I’m willling to stipulate that you, Jim, do not hate Bush. But you cannot credibly maintain that Bush hatred is not pervasive among Dems.

Never did JPII say U.S. involvement in the Iraq War was evil or unjust. He might well have believed it was not prudent. But that’s a different thing.

Nobody had “amnesty” under Saddam Hussein. I know a Chaldean lady who is related to Tariq Aziz. Her branch of the family committed the crime, not of being Christian, but of being part Kurdish and part Turk, thus being under Saddam’s suspicion. Being related to Aziz and being Christian didn’t help a bit. So her part of the family was tortured, murdered and exiled. While privileged, Aziz was a prisoner every day of his life, and lived in peril every day. All Christians did. Christians were not persecuted by Saddam because they were useful to him. Since they had no political constituency, they could be relied upon to serve Saddam unless, of course, they gave him reason to suspect them; reasons like being part Kurd or Turk, or just because.

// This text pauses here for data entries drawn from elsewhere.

(* ===== verification/Chunked.v ===== *)
(** Encoding a column in bounded pieces ([encode_column_chunks] of
    [crates/monetdb-arrow/src/encode.rs]): borrowing an array's buffer against
    encoding it, and the pieces against the column. *)

From stdpp Require Import base list numbers strings gmap.
From S2P Require Import Prelude RustStd Types Calendar Inet Exportbin ArrowData Decode DecodeProofs Encode StringCodec Codec.
Local Open Scope Z_scope.

(** ** Borrowing *)

Lemma is_null_free_spec nulls n : is_null_free nulls n = true ↔ ∀ i, (i < n)%nat → is_null nulls i = false.
Proof.
  unfold is_null_free. rewrite forallb_forall. split.
  - intros H i Hi. specialize (H i). rewrite negb_true_iff in H. apply H, in_seq. lia.
  - intros H i [_ Hi]%in_seq. rewrite negb_true_iff. apply H. lia.
Qed.

(** The check of the rows, by recursion over the values. *)
Fixpoint check_values (bad : Z → bool) (message : string) (row : nat) (rows : list (Z * bool))
    : res EncodeError unit :=
  match rows with
  | [] => Ok tt
  | (v, missing) :: rows =>
      if negb missing && bad v then Err (EE_InvalidValue row message)
      else check_values bad message (S row) rows
  end.

Lemma check_rows_values bad message values nulls :
  check_rows bad message values nulls = check_values bad message 0 (with_missing values nulls).
Proof.
  unfold check_rows, cells, with_missing.
  assert (∀ row, (_ ← mapi_res (λ row cell,
                     match cell with
                     | Some value => ensure (negb (bad value)) (EE_InvalidValue row message)
                     | None => Ok tt
                     end) row (rows_of row values nulls); Ok tt) =
                 check_values bad message row (imap (λ i v, (v, is_null nulls (row + i))) values)) as Hgen.
  { induction values as [|v values IH]; intros row; simpl; [done|]. rewrite Nat.add_0_r.
    rewrite (imap_ext _ (λ i v, (v, is_null nulls (S row + i))) values)
      by (intros i x _; simpl; by rewrite Nat.add_succ_r).
    rewrite <- IH. destruct (is_null nulls row); simpl;
      [|destruct (bad v); simpl; [done|]]; by destruct (mapi_res _ _ _). }
  apply (Hgen 0%nat).
Qed.
#[global] Instance calendar_libs_laws : InlineLibsLaws.
Proof.
  split; simpl.
  - intros y m d r Hr. case_match; by simplify_eq.
  - intros h m s us r Hr. case_match; by simplify_eq.
  - intros offset d t d' t' Ht Hu. injection Hu as <- <-. split; [apply calendar_date_valid|].
    unfold naive_time_ok, instant in *. simpl. rewrite calendar_date_days.
    set (total := date_days d * 86400 + (hour t * 60 + minute t) * 60 + second t - offset).
    pose proof (Z.mod_pos_bound total 86400 ltac:(lia)). pose proof (Z.div_mod total 86400 ltac:(lia)).
    set (rest := total mod 86400) in *. split; [|divlia].
    split_and!; try (apply Z.mod_pos_bound; lia); try tauto; divlia.
  - intros s octets Ho. apply option_bind_some in Ho as (o & _ & Ho).
    destruct (Nat.eqb_spec (length o) 16) in Ho; [|done]. by injection Ho as <-.
Qed.

(** ** Concrete rows *)

(** A cell none of whose getters but [get_str] has been filled in. *)
Definition text_cell (s : option bytes) : InlineCell :=
  mkInlineCell (Ok s) (Ok None) (λ _, Ok None) (λ _, Ok None) (λ _, Ok None) (Ok None) (Ok None) (Ok None)
    (Ok None) (Ok None) (Ok None).
Definition int_text_cell (v : Z) : InlineCell :=
  mkInlineCell (Ok (Some (fmt_int v))) (Ok None) (λ _, Ok (Some v)) (λ _, Ok None) (λ _, Ok None) (Ok None) (Ok None)
    (Ok None) (Ok None) (Ok None) (Ok None).
Definition timestamp_tz_cell (d : RawDate) (t : RawTime) (offset : Z) : InlineCell :=
  mkInlineCell (Ok (Some [])) (Ok None) (λ _, Ok None) (λ _, Ok None) (λ _, Ok None) (Ok None) (Ok None)
    (Ok None) (Ok None) (Ok (Some (d, t, offset))) (Ok None).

It is terrible that Islamic terrorists persecute Christians in Iraq. But not all Iraqis are terrorists, and it is against precisely those terrorists that Bush and the Congress and thirty-some countries went to war. And are Sunnis and Shiites any safer from the terrorists? If you’re blown apart by murderers, it hardly matters whether it happens because you’re a Christian, because you’re a Turkoman or because you just happened to be shopping for vegetables in the wrong place at the wrong time.
 
DL82 wrote

If no one is truly Pro-ABortion as you say here then why was March 10th 2008 the National Day of Appreciation of Abortion Providers ???

In fact there are specifically people wo are Pro-Abortion, people who believe that an aborted baby is the best baby …

Look at the rational … better than being* unwanted* or growing up in poverty you wrote …

Well … unwanted by whom? … just the mother? … what about society? What if Jonas Salk’s mother had not wanted him … would the world have still wanted the polio vacine? What of the father, the siblings yet to be born, the grandparents or the childless couple willing to adopt? …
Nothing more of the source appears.